Прогулка длиною в жизнь

Шаповалова-Антонина
Ветер на мгновенье взбушевался, вздрогнул, поднял в воздух охапку осенней листвы и затих… Вот был он и снова исчез, а листья всё беспокойно мечутся по асфальту, кружась в завораживающем мистическом танце… Он остановился, глядя на желтеющий парк, и тяжело вздохнул: с каждым годом земля всё сильнее манила к себе, сгибала в спине - и вот теперь уже и с тростью ходить тяжело. А ведь когда-то он парил… Парил, словно птица, словно вот эти кружащиеся листья, так же легко и свободно… давно… но было словно вчера: война никогда не стирается из памяти навечно.
Ему не забыть то утро в Ленинграде. Вот он с братом Аркашей стоит на станции, прощаясь с матерью и сёстрами- близняшками. Тут, дома, кажется, самое безопасное место теперь: сюда не долетают отголоски войны, беснующейся на окраинах… «Дома и стены уберегут!.. Вы, главное, возвращайтесь домой живые! Куда нам без вас, скажите-ка?..» - улыбаясь, говорит мать, прижимая к подолу юбки двух заспанных сестрёнок. Они, словно котята, щурятся на восходящее солнце и плотнее жмутся к матери, прячась от свежего утреннего холода… Тогда на вокзале он обещал им вернуться, садясь в утробно урчащий на все лады поезд...
Впереди была дорога через всю страну, однако в юности она казалась такой короткой, едва ли не короче этого пути по осеннему парку теперь, в безмятежной старости… Словно вся эта аллея и была его жизнью, его дорогой через военные годы неспокойного прошлого…

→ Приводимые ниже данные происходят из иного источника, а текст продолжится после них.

(** The number nearest to an integer (used to write literals). *)
Definition of_Z (z : Z) : number :=
  match z with
  | Z0 => S754_zero false
  | Zpos p => binary_normalize 53 1024 (Zpos p) 0 false
  | Zneg p => SFopp (binary_normalize 53 1024 (Zpos p) 0 false)
  end.

(** ** Decimal strings and [BigInt(string)] *)

Definition digit_char (d : Z) : ascii :=
  match d with
  | 1 => "1" | 2 => "2" | 3 => "3" | 4 => "4" | 5 => "5"
  | 6 => "6" | 7 => "7" | 8 => "8" | 9 => "9" | _ => "0"
  end%char.

Definition digit_of_char (c : ascii) : option Z :=
  let n := Z.of_N (N_of_ascii c) in
  if (48 <=? n) && (n <=? 57) then Some (n - 48) else None.

(** Decimal digits of a non-negative integer, most significant first,
    prepended to [acc]. *)
Fixpoint digits_onto (fuel : nat) (n : Z) (acc : string) : string :=
  match fuel with
  | O => acc
  | S fuel' =>
      let acc' := String (digit_char (n mod 10)) acc in
      if n <? 10 then acc' else digits_onto fuel' (n / 10) acc'
  end.

Definition decimal (n : Z) : string :=
  digits_onto (S (Z.to_nat (Z.log2 n))) n EmptyString.

Fixpoint parse_digits (s : string) (acc : Z) : option Z :=
  match s with
  | EmptyString => Some acc
  | String c rest =>
      match digit_of_char c with
      | Some d => parse_digits rest (10 * acc + d)
      | None => None
      end
  end.

(** [BigInt(s)] on decimal literals: an optional minus sign, then digits
    (the empty string is [0n]).  Other literals do not arise from
    [BN.toString]; they are rejected here. *)
Definition BigInt (s : string) : Result Z :=
  match s with
  | String "-"%char rest =>
      match rest, parse_digits rest 0 with
      | String _ _, Some v => Ok (- v)
      | _, _ => Throw SyntaxError
      end
  | _ =>
      match parse_digits s 0 with
      | Some v => Ok v
      | None => Throw SyntaxError
      end
  end.

End JS.

(** ** bn.js: arbitrary-precision integers ([anchor.BN])

    A [BN] is a sign flag and an array of 26-bit limbs, least significant
    first. *)

Module BN.

Record t : Type := mk { negative : bool; words : list Z }.

Definition magnitude (b : t) : Z :=
  foldr (fun w acc => w + 2 ^ 26 * acc) 0 (words b).

Definition value (b : t) : Z :=
  if negative b then - magnitude b else magnitude b.

(** Every limb is a 26-bit word. *)
Definition wf (b : t) : bool :=
  forallb (fun w => (0 <=? w) && (w <? 2 ^ 26)) (words b).

(** [BN.prototype._initNumber]:
<<
    if (number < 0) { this.negative = 1; number = -number; }
    if (number < 0x4000000) {
      this.words = [number & 0x3ffffff];
    } else if (number < 0x10000000000000) {
      this.words = [number & 0x3ffffff, (number / 0x4000000) & 0x3ffffff];
    } else {
      assert(number < 0x20000000000000); // 2 ^ 53 (unsafe)
      this.words = [number & 0x3ffffff, (number / 0x4000000) & 0x3ffffff, 1];
    }
>> *)
Definition _initNumber (number : JS.number) : Result t :=
  let negative := JS.lt_lit number 0 in
  let number := if negative then JS.neg number else number in
  let w0 := JS.band (JS.dyadic number) 0x3ffffff in
  let w1 := JS.band (JS.div_pow2_exact number 26) 0x3ffffff in
  if JS.lt_lit number 0x4000000 then Ok (mk negative [w0])
  else if JS.lt_lit number 0x10000000000000 then Ok (mk negative [w0; w1])
  else if JS.lt_lit number 0x20000000000000 then Ok (mk negative [w0; w1; 1])
  else Throw AssertionFailed.

(** [new BN(number)] for a [number] argument: [this._init(number || 0, 10, 'be')]. *)
Definition of_number (number : JS.number) : Result t :=
  _initNumber (if JS.truthy number then number else S754_zero false).

(** [toString()] in base 10: the decimal digits of the magnitude, with a
    leading minus sign when the sign flag is set. *)
Definition toString (b : t) : string :=
  let out := JS.decimal (magnitude b) in
  if negative b then String "-"%char out else out.

(** The limbs of a non-negative integer, and the [BN] of an integer (what
    [new BN(decimalString)] builds). *)
Fixpoint limbs (fuel : nat) (n : Z) : list Z :=
  match fuel with
  | O => []
  | S fuel' =>
      if n <? 2 ^ 26 then [n] else n mod 2 ^ 26 :: limbs fuel' (n / 2 ^ 26)
  end.

Definition of_Z (z : Z) : t :=
  mk (z <? 0) (limbs (S (Z.to_nat (Z.log2 (Z.abs z)))) (Z.abs z)).

End BN.

(** ** Node's [Buffer] *)

Module Buffer.

Abbreviation t := (list Z).

(** [Buffer.alloc(n)]: zero-filled. *)
Definition alloc (n : nat) : t := replicate n 0.

(** [Buffer.from(string)], for ASCII strings. *)
Definition from_string (s : string) : t :=
  map (fun c => Z.of_N (N_of_ascii c)) (list_ascii_of_string s).

(** [buf[i] = v]: the element store of a [Uint8Array] keeps [v] modulo 256. *)
Definition store (buf : t) (i : nat) (v : Z) : t := <[i := v mod 256]> buf.

(** [buf[offset] === undefined || buf[offset + byteLength] === undefined] *)
Definition out_of_bounds (buf : t) (offset byteLength : nat) : bool :=
  negb (offset + byteLength <? length buf)%nat.

(** [writeUInt8(value, offset)] *)
Definition writeUInt8 (buf : t) (value : Z) (offset : nat) : Result t :=
  if (255 <? value) || (value <? 0) then Throw ERR_OUT_OF_RANGE
  else if out_of_bounds buf offset 0 then Throw ERR_OUT_OF_RANGE
  else Ok (store buf offset value).

(** [writeUInt32LE(value, offset)]:
<<
    checkInt(value, 0, 0xffffffff, buf, offset, 3);
    buf[offset++] = value; value = value >>> 8;
    buf[offset++] = value; value = value >>> 8;
    buf[offset++] = value; value = value >>> 8;
    buf[offset++] = value;
>> *)
Definition writeUInt32LE (buf : t) (value : Z) (offset : nat) : Result t :=
  if (0xffffffff <? value) || (value <? 0) then Throw ERR_OUT_OF_RANGE
  else if out_of_bounds buf offset 3 then Throw ERR_OUT_OF_RANGE
  else
    let buf := store buf offset value in
    let value := Z.shiftr value 8 in
    let buf := store buf (offset + 1) value in
    let value := Z.shiftr value 8 in
    let buf := store buf (offset + 2) value in
    let value := Z.shiftr value 8 in
    Ok (store buf (offset + 3) value).

(** [writeBigUInt64LE(value, offset)]:
<<
    checkInt(value, 0n, 0xffffffffffffffffn, buf, offset, 7);
    let lo = Number(value & 0xffffffffn);
    buf[offset++] = lo; lo = lo >> 8;
    buf[offset++] = lo; lo = lo >> 8;
    buf[offset++] = lo; lo = lo >> 8;
    buf[offset++] = lo;
    let hi = Number(value >> 32n & 0xffffffffn);
    buf[offset++] = hi; hi = hi >> 8;
    buf[offset++] = hi; hi = hi >> 8;
    buf[offset++] = hi; hi = hi >> 8;
    buf[offset++] = hi;
>> *)
Definition writeBigUInt64LE (buf : t) (value : Z) (offset : nat) : Result t :=
  if (0xffffffffffffffff <? value) || (value <? 0) then Throw ERR_OUT_OF_RANGE
  else if out_of_bounds buf offset 7 then Throw ERR_OUT_OF_RANGE
  else
    let lo := Z.land value 0xffffffff in
    let buf := store buf offset lo in
    let lo := Z.shiftr lo 8 in
    let buf := store buf (offset + 1) lo in
    let lo := Z.shiftr lo 8 in
    let buf := store buf (offset + 2) lo in
    let lo := Z.shiftr lo 8 in
    let buf := store buf (offset + 3) lo in
    let hi := Z.land (Z.shiftr value 32) 0xffffffff in
    let buf := store buf (offset + 4) hi in
    let hi := Z.shiftr hi 8 in
    let buf := store buf (offset + 5) hi in
    let hi := Z.shiftr hi 8 in
    let buf := store buf (offset + 6) hi in
    let hi := Z.shiftr hi 8 in
    Ok (store buf (offset + 7) hi).

(** The [n] little-endian bytes of [v], and the value of a little-endian
    byte sequence. *)
Fixpoint le_bytes (n : nat) (v : Z) : t :=
  match n with
  | O => []
  | S n' => v mod 256 :: le_bytes n' (v / 256)
  end.

Fixpoint le_value (bs : t) : Z :=
  match bs with
  | [] => 0
  | b :: bs' => b + 256 * le_value bs'
  end.

End Buffer.

Notation "x <- r ;; k" := (rbind r (fun x => k))
  (at level 100, r at next level, right associativity, only parsing).

(** ** @solana/web3.js *)

(** A public key is its 32 bytes ([toBuffer()]). *)
Abbreviation PublicKey := (list Z).

Record AccountMeta : Type := mkMeta {
  pubkey : PublicKey;
  isSigner : bool;
  isWritable : bool
}.

Record TransactionInstruction : Type := mkInstruction {
  keys : list AccountMeta;
  programId : PublicKey;
  data : Buffer.t
}.

Record Transaction : Type := mkTransaction {
  feePayer : option PublicKey;
  recentBlockhash : option string;
  instructions : list TransactionInstruction
}.

(** [new Transaction()] and [tx.add(ix)]. *)
Definition Transaction_new : Transaction :=
  {| feePayer := None; recentBlockhash := None; instructions := [] |}.

Definition Transaction_add (tx : Transaction) (ix : TransactionInstruction) : Transaction :=
  {| feePayer := feePayer tx;
     recentBlockhash := recentBlockhash tx;
     instructions := instructions tx ++ [ix] |}.

(** ** @coral-xyz/anchor: IDL, provider, program *)

Record IdlAccount : Type := mkIdlAccount {
  acc_name : string;
  writable : bool;
  signer : bool
}.

Record IdlInstruction : Type := mkIdlInstruction {
  ix_name : string;
  discriminator : Buffer.t;
  ix_accounts : list IdlAccount
}.

Record Idl : Type := mkIdl {
  address : PublicKey;
  idl_instructions : list IdlInstruction
}.

Record Connection : Type := mkConnection { rpcEndpoint : string }.

(** The wallet handed to the provider is the "dummy" one: a public key,
    and two signing methods that reject. *)
Record Wallet : Type := mkWallet { publicKey : PublicKey; canSign : bool }.

Record AnchorProvider : Type := mkProvider {
  provider_connection : Connection;
  wallet : Wallet;
  preflightCommitment : string
}.

Record Program : Type := mkProgram {
  program_idl : Idl;
  program_provider : AnchorProvider
}.

(** [program.programId] is the address recorded in the IDL. *)
Definition program_programId (p : Program) : PublicKey := address (program_idl p).

Record SmartAccountState : Type := mkState {
  owner : PublicKey;
  delegates : list PublicKey;
  paused : bool
}.

(** ** The world outside an instance

    What a call can touch besides its arguments: anchor's module-level
    current provider (written by [anchor.setProvider]) and the accounts
    stored on the chain.  A computation maps the world to a result, the
    world after it, and the RPC requests it sent. *)

Record World : Type := mkWorld {
  anchor_provider : option AnchorProvider;
  chain : gmap PublicKey SmartAccountState
}.

Inductive RpcCall : Type :=
  | GetAccountInfo (c : Connection) (account : PublicKey).

Record Outcome (A : Type) : Type := mkOutcome {
  result : Result A;
  world : World;
  network : list RpcCall
}.
Arguments mkOutcome {A} _ _ _.
Arguments result {A} _.
Arguments world {A} _.
Arguments network {A} _.

Definition M (A : Type) : Type := World -> Outcome A.

Definition lift {A} (r : Result A) : M A := fun w => mkOutcome r w [].

Definition mbind {A B} (m : M A) (k : A -> M B) : M B := fun w =>
  let o := m w in
  match result o with
  | Ok a =>
      let o' := k a (world o) in
      mkOutcome (result o') (world o') (network o ++ network o')
  | Throw e => mkOutcome (Throw e) (world o) (network o)
  end.

Notation "x <~ m ;; k" := (mbind m (fun x => k))
  (at level 100, m at next level, right associativity, only parsing).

Тогда, на войне, он исходил полстраны, был пехотинцем, бывал и в партизанском отряде… война вообще не выбирает профессий: закрутит, завертит в своих лапах так, что и сам не разберёшься, кто есть кто. Где – то там, на войне, он и расстался с братом. Просто не нашёл его ни среди живых, ни среди мёртвых… Аркашка исчез, растворился в этих жерновах битвы, словно и не существовал раньше… Он так и остался до конца времён «пропавшим без вести» , не умершим и не выжившим, а просто… исчезнувшим в списке таких же, как он,пропавших… Боль от этого лишь сильнее, утрата ощутимее. Но впереди был ещё не один рубеж, не одна потеря. На руках умирали товарищи, друзья, да и просто незнакомые раньше люди, хрипло произнося запёкшимися губами своё имя и имена родственников… это была последняя надежда, что их отыщут, пусть не живыми ,но привезут домой… среди них, этих погибших, тоже есть такие пропавшие, не дошедшие до родного крова… но страшнее всего этого было другое, ужасающее, дикое событие, всколыхнувшее его душу, поднявшее из недр её все потаённые страхи…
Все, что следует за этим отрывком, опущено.